In diesem Sinne hat SSENSE das Spelling Bee-Format für die Einführung seiner Kindermode-Kollektion übernommen. Die Spelling Bee-Kampagne zeigt Kinder, die komplette Looks der Marke tragen, die sie buchstabieren müssen: von Thom Browne über Rick Owens bis hin zu aufstrebenden Marken wie Collina Strada und Eckhaus Latta. SSENSE entscheidet sich für emotionales Branding, eine effektive Marketingstrategie, die darauf abzielt, den Kundenstamm zu erweitern und so mehr zu verkaufen, aber auch liebenswerte und ansprechende soziale Inhalte zu erstellen, um Empathie in der Community aufzubauen. Denken Sie zusätzlich zu den genannten Beispielen an Versaces Kampagne von 2018 mit dem Titel Die Clans von Versace, in der der Satz wiederholt wurde: "Es ist Versace, nicht Versachee! „Eine Aussage, die wortwörtlich das italienische Erbe der Marke bestätigt, angefangen beim Namen, aber oft verwendet wird, um etwas Billiges zu bezeichnen, wie ein gefälschtes Kleidungsstück der Maison.

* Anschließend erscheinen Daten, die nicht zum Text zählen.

(* ===== verification/DsyncClient.v ===== *)
(** * The replicator's connections to doveadm (src/src/replication/replicator/dsync-client.c)

    A client runs one synchronisation at a time: it connects, sends a command,
    reads the handshake, a line with the new state and a line with the result,
    closes the connection and calls back.  A client is a record without its
    path and its streams; whether a connection succeeds is an argument, and
    what is sent is returned.

    The functions that call back change more than the client, because the
    callback starts the next synchronisations: they work on a world [W] that
    contains the client, with the callback as an argument. *)

From S2P Require Import Prelude Strescape.

Inductive dsync_reply := DSYNC_REPLY_OK | DSYNC_REPLY_FAIL | DSYNC_REPLY_NOUSER.
Inductive dsync_type := DSYNC_TYPE_FULL | DSYNC_TYPE_NORMAL | DSYNC_TYPE_INCREMENTAL.

(** [fd] says whether the descriptor is open; [callback] is the callback with
    its context, [to] whether the failure timeout is set. *)
Record dsync_client (C : Type) := Client {
  fd : bool;
  dsync_params : list Z;
  client_username : option (list Z);
  client_state : option (list Z);
  sync_type : dsync_type;
  callback : option C;
  to : bool;
  last_connect_failure : Z;
  handshaked : bool;
  cmd_sent : bool;
}.
Arguments Client {C} _ _ _ _ _ _ _ _ _ _.
Arguments fd {C} _.
Arguments dsync_params {C} _.
Arguments client_username {C} _.
Arguments client_state {C} _.
Arguments sync_type {C} _.
Arguments callback {C} _.
Arguments to {C} _.
Arguments last_connect_failure {C} _.
Arguments handshaked {C} _.
Arguments cmd_sent {C} _.

Section Client.
Context {C : Type}.
Implicit Types c : dsync_client C.

Definition dsync_client_init (params : list Z) : dsync_client C :=
  Client false params None None DSYNC_TYPE_FULL None false 0 false false.

Definition dsync_client_is_busy c : bool := cmd_sent c.
Definition dsync_client_get_username c : option (list Z) := client_username c.
Definition dsync_client_get_type c : dsync_type := sync_type c.

(** [path] is the path of the socket. *)
Definition dsync_client_get_state c (path : list Z) (now : Z) (print : Z -> list Z) : list Z :=
  if negb (fd c) then
    if last_connect_failure c =? 0 then str "Not connected"
    else str "Failed to connect to '" ++ path ++ str "' - last attempt " ++ print (now - last_connect_failure c) ++ str " secs ago"
  else if negb (dsync_client_is_busy c) then str "Idle"
  else if negb (handshaked c) then str "Waiting for handshake"
  else match client_state c with
       | None => str "Waiting for dsync to finish"
       | Some _ => str "Waiting for dsync to finish (second line)"
       end.

Definition dsync_close c : dsync_client C :=
  Client false (dsync_params c) None None (sync_type c) (callback c) (to c) (last_connect_failure c) false false.

Definition DOVEADM_HANDSHAKE : list Z := str "VERSION" ++ 9 :: str "doveadm-server" ++ [9; 49; 9; 48; 10].

(** [connects] is the result of [net_connect_unix].  Also returns whether the
    client is connected, and what is sent. *)
Definition dsync_connect c (now : Z) (connects : bool) : dsync_client C * bool * list Z :=
  if fd c then (c, true, [])
  else if last_connect_failure c =? now then (c, false, [])
  else if negb connects then
    (Client false (dsync_params c) (client_username c) (client_state c) (sync_type c) (callback c) (to c) now (handshaked c) (cmd_sent c), false, [])
  else
    (Client true (dsync_params c) (client_username c) (client_state c) (sync_type c) (callback c) (to c) 0 (handshaked c) (cmd_sent c), true,
     DOVEADM_HANDSHAKE).

(** The command line. *)
Definition dsync_command (params username : list Z) (state : option (list Z)) (full : bool) : list Z :=
  let cmd := str_append_tabescaped [9] username ++ 9 :: str "sync" ++ [9] in
  let cmd := cmd ++ map (fun p => if p =? 32 then 9 else p) params in
  let cmd := if full then cmd ++ 9 :: str "-f" else cmd in
  let cmd := cmd ++ 9 :: str "-s" ++ [9] in
  let cmd := match state with Some state => cmd ++ state | None => cmd end in
  cmd ++ [10].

@runwaymood It's Versace not Versachi #donatellaversace #versace #itsversacenotversaci Runwaymood - Runway Mood
Eine weitere merkwürdige Episode war die Gucci Cruise 2018. Alessandro Michele, nur wenige Jahre nach seiner Amtszeit als Creative Director der Marke, entwarf T-Shirts mit Ausdrücken wie Guccify Yourself oder Guccification, neuen Begriffen, die vom Designer geprägt wurden und durch die Verzerrung und Verfälschung des ursprünglichen Begriffs dazu beitrugen, ein neues persönliches Alphabet innerhalb der Gucci-Community zu schaffen. Diese beiden letztgenannten Fälle unterstreichen, wie erfolgreiche Marken heutzutage ihre Kommunikation auf der Grundlage oft scharfsinniger ironischer Worte aufbauen, mit denen sie sich selbst darstellen. Schließlich sind der Begriff „Pradaness“ wie das Adjektiv „Valentinian“ unübersetzbare Ausdrücke, mit denen nicht nur ein Kleidungsstück, sondern eine Haltung, ein definierter und einzigartiger Stil bezeichnet wird. Daher kann Ironie ein fruchtbarer Boden sein, um eine funktionale Sprache zu schaffen, sowohl für die Produktverbesserung wie im Fall von SSENSE als auch für die Stärkung der Markenidentität wie im Fall von Loewe, wodurch ein weniger snobistisches und nachvollziehbareres Bild von Mode geschaffen wird, das letztlich selbstironischen Humor als einzige Form von Komödie toleriert.